Task: Copy out exactly the lines below that run from the one holding "Definition serial : turns" to the one holding "0; Turn 1].", keeping both of those lines and no others.

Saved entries
--------------------
(** The insertion and what follows it, once the tenant's schemas are deactivated. *)
Lemma created_safe t0 p m tn id1 id2 now pathCount (name version jsonContent : option json) :
  (p, Did (Deactivated tn)) ∈ log m → (∀ x, (p, Did (Created x)) ∉ log m) →
  wp whatever (reg_ok t0) p m
    (let** nm := pofo "Invalid value provided" (as_str name) in
     let** ver := pofo "Invalid value provided" (as_str version) in
     let** content := pofo "Invalid value provided" (as_str jsonContent) in
     let** _ := insert_p {| s_id := id1; s_tenantId := tn; s_name := nm; s_version := ver;
                            s_jsonContent := content; s_active := true; s_uploadedAt := now |} in
     let** _ := pcatch
       (let** _ := silently (write_file (oor (e "SCHEMA_DIR") "./schemas") (tn ++ "_openapi.json") content) in
        let** _ := announce_p (new_command id2 tn now None "PUSH_SCHEMA"
                     (joinPath (oor (e "SCHEMA_DIR") "./schemas") (tn ++ "_openapi.json"))) in
        pret tt)
       (λ _, pret tt) in
     pret (respond 200 (JObj
       [("success", JBool true); ("id", JStr id1); ("name", JStr nm); ("version", JStr ver);
        ("pathCount", jint pathCount);
        ("message", JStr ("Schema yüklendi: " ++ dec pathCount ++ " endpoint tanımlandı"))])))
    (λ r m', match r with Ok a => closes whatever (reg_ok t0) p (Ok a) m'
                        | Throw msg => wp whatever (reg_ok t0) p m' (pret ise) (closes whatever (reg_ok t0) p) end).
Proof.
  intros Hd Hn.
  destruct (as_str name) as [nm|]; [|apply reg_closes]. destruct (as_str version) as [ver|]; [|apply reg_closes].
  destruct (as_str jsonContent) as [ct|]; [|apply reg_closes]. cbn [pofo pbind pret].
  apply wp_bind, insert_wp; [done|done|]. intros [[]|msg] m'; [|apply reg_closes].
  apply wp_bind, same_schemas_wp; [by apply announcement_silent|].
  intros [[]|msg] m''; apply reg_closes.
Qed.

Lemma upload_safe t0 p m id1 id2 now r :
  Forall (λ x, x.1 ≠ p) (log m) → safe whatever (reg_ok t0) p m (schema_POST_p id1 id2 now r).
Proof.
  intros Hnew. unfold safe, schema_POST_p. cbv zeta. apply wp_catch.
  destruct (negb (is_admin r)); [apply reg_closes|].
  destruct (rq_json r) as [body|]; [|apply reg_closes]. cbn [pofo pret pbind].
  destruct (jget "name" body) as [name|]; [|apply reg_closes]. cbn [plift pbind].
  destruct (negb (otruthy name) || _); [apply reg_closes|].
  destruct (JSON_parse _) as [parsed|]; [|apply reg_closes].
  destruct (jget "openapi" parsed) as [openapi|]; [|apply reg_closes]. cbn [plift pbind].
  destruct (negb (otruthy openapi) && _); [apply reg_closes|].
  apply wp_bind, deactivate_wp; [|intros; apply reg_closes].
  intros m1 m2 [_ (ext & E1 & Hext)] E2. apply created_safe; rewrite E2, E1; [set_solver|].
  intros x. rewrite !elem_of_app, list_elem_of_singleton. rewrite Forall_forall in Hnew, Hext.
  intros [[Hx|Hx]|Hx]; [by apply (Hnew _ Hx)|by apply (Hext _ Hx)|done].
Qed.
Lemma delete_safe t0 p m r : safe whatever (reg_ok t0) p m (schema_DELETE_p r).
Proof.
  unfold safe, schema_DELETE_p. apply wp_catch. destruct (negb (is_admin r)); [apply reg_closes|].
  apply wp_bind, deactivate_wp; intros; apply reg_closes.
Qed.
Lemma reg_overlap_ok s0 c :
  pool_reach reg_starts s0 c →
  schemas_ok (rg_schemas s0) (rg_schemas (shared (at_moment c))) (log (at_moment c)).
Proof.
  intros Hr. apply (pool_invariant reg_starts whatever (reg_ok (rg_schemas s0)) s0 c) in Hr as [Hi _]; [exact Hi| |].
  - unfold reg_ok, schemas_ok, deactivated_in. cbn. splits; [|intros p x Hx; by apply elem_of_nil in Hx|intros p x y Hx; by apply elem_of_nil in Hx].
    intros x Hx _. left. split; [done|]. intros (q & Hq). by apply elem_of_nil in Hq.
  - intros p m h [id1 id2 now r|r] _ Hf; [by apply upload_safe|apply delete_safe].
Qed.

(** The upload [q] deactivated its tenant's schemas before [p] created its own. *)
Lemma deactivated_before tn (l l1 l2 : reg_log) p x q :
  l = l1 ++ (p, Did (Created x)) :: l2 → ¬ deactivated_in tn l2 → (q, Did (Deactivated tn)) ∈ l →
  precedes (q, Did (Deactivated tn)) (p, Did (Created x)) l.
Proof.
  intros -> Hn [Hq|[Hq|Hq]%elem_of_cons]%elem_of_app; [|done|destruct Hn; by exists q].
  apply list_elem_of_split in Hq as (k1 & k2 & ->). exists k1, k2, l2. by rewrite <- app_assoc.
Qed.

(** C36. From a table with at most one active schema per tenant, whatever uploads and
    deletions follow and however their database statements interleave, two different
    schemas of a tenant can be active together only when both came from uploads that
    overlapped, each deactivating the tenant's schemas before the other created its own;
    uploads one after the other leave one active schema. *)
Theorem schema_single_active s0 c :
  reg_inv s0 → pool_reach reg_starts s0 c →
  ∀ x y, x ∈ rows (rg_schemas (shared (at_moment c))) → y ∈ rows (rg_schemas (shared (at_moment c))) →
    s_active x = true → s_active y = true → s_tenantId x = s_tenantId y →
    x = y ∨
    ∃ p q, p ≠ q ∧
      precedes (q, Did (Deactivated (s_tenantId x))) (p, Did (Created x)) (log (at_moment c)) ∧
      precedes (p, Did (Deactivated (s_tenantId x))) (q, Did (Created y)) (log (at_moment c)).
Proof.
  intros H0 Hr x y Hx Hy Ax Ay Et. apply reg_overlap_ok in Hr as (H1 & H2 & H3).
  assert (Hde : ∀ p z l1 l2, log (at_moment c) = l1 ++ (p, Did (Created z)) :: l2 →
            (p, Did (Deactivated (s_tenantId z))) ∈ log (at_moment c)).
  { intros p z l1 l2 E. apply (precedes_elem _ (p, Did (Created z))), H2. rewrite E. set_solver. }
  destruct (H1 x Hx Ax) as [[Ix Nx]|(p & k1 & k2 & Ep & Nx)], (H1 y Hy Ay) as [[Iy Ny]|(q & l1 & l2 & Eq & Ny)].
  - left. by apply H0.
  - destruct Nx. exists q. rewrite Et. by eapply Hde.
  - destruct Ny. exists p. rewrite <- Et. by eapply Hde.
  - destruct (decide (p = q)) as [<-|Hne].
    + left. apply (H3 p); [rewrite Ep|rewrite Eq]; set_solver.
    + right. exists p, q. splits; [done| |].
      * eapply deactivated_before; [exact Ep|exact Nx|]. rewrite Et. by eapply Hde.
      * eapply deactivated_before; [exact Eq|by rewrite Et|]. by eapply Hde.
Qed.

End registry.

Module SchemaDemo.
Definition admin (m : jstring) (b : option json) : request :=
  mk_request "/api/schema" [("x-user-role", "admin"); ("x-user-tenant", "t1")] [] [] b.
Definition doc (v : jstring) : json :=
  JObj [("name", JStr "orders"); ("version", JStr v);
        ("jsonContent", JStr ("{" ++ dq ++ "openapi" ++ dq ++ ":" ++ dq ++ "3.1" ++ dq ++ "}"))].
Definition s0 : @reg_state (list SchemaRow) (list AgentCommand) :=
  {| rg_schemas := []; rg_cmds := []; rg_files := [] |}.
Definition upload (id : jstring) (now : Z) (b : json) :=
  schema_POST_p (Ts := list SchemaRow) (Tc := list AgentCommand) (Table0 := list_table s_id)
    (Table1 := list_table c_id) FleetDemo.hmac FleetDemo.e (λ d n, d ++ "/" ++ n) (λ _, true)
    id ("c" ++ id) now (admin "POST" (Some b)).
Abbreviation demo_state := (@reg_state (list SchemaRow) (list AgentCommand)).
Abbreviation turns := (list (turn demo_state reg_event (res response))).
Abbreviation demo_starts := (reg_starts (Table0 := list_table s_id) (Table1 := list_table c_id)
  FleetDemo.hmac FleetDemo.e (λ d n, d ++ "/" ++ n) (λ _, true)).
(** One upload after the other: deactivation, creation, file, command and its signature, answer. *)
Definition serial : turns :=
  Start (upload "1" 10 (doc "1.0")) :: replicate 6 (Turn 0) ++
  Start (upload "2" 20 (doc "2.0")) :: replicate 6 (Turn 0).
(** Both deactivate, then both create. *)
Definition crossed : turns :=
  [Start (upload "1" 10 (doc "1.0")); Start (upload "2" 20 (doc "2.0")); Turn 0; Turn 1; Turn 0; Turn 1].
Definition from (l : turns) : pool demo_state reg_event (res response) :=
  default (Pool (Moment s0 []) [] 0) (play_turns l (Pool (Moment s0 []) [] 0)).
Definition table (l : turns) : list SchemaRow := rg_schemas (shared (at_moment (from l))).
Lemma serial_reached : pool_reach demo_starts s0 (from serial).
Proof. apply (play_turns_reach _ serial); [repeat constructor|vm_compute; reflexivity]. Qed.
Lemma crossed_reached : pool_reach demo_starts s0 (from crossed).
Proof. apply (play_turns_reach _ crossed); [repeat constructor|vm_compute; reflexivity]. Qed.
End SchemaDemo.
--------------------
Result for this task:
Definition serial : turns :=
  Start (upload "1" 10 (doc "1.0")) :: replicate 6 (Turn 0) ++
  Start (upload "2" 20 (doc "2.0")) :: replicate 6 (Turn 0).
(** Both deactivate, then both create. *)
Definition crossed : turns :=
  [Start (upload "1" 10 (doc "1.0")); Start (upload "2" 20 (doc "2.0")); Turn 0; Turn 1; Turn 0; Turn 1].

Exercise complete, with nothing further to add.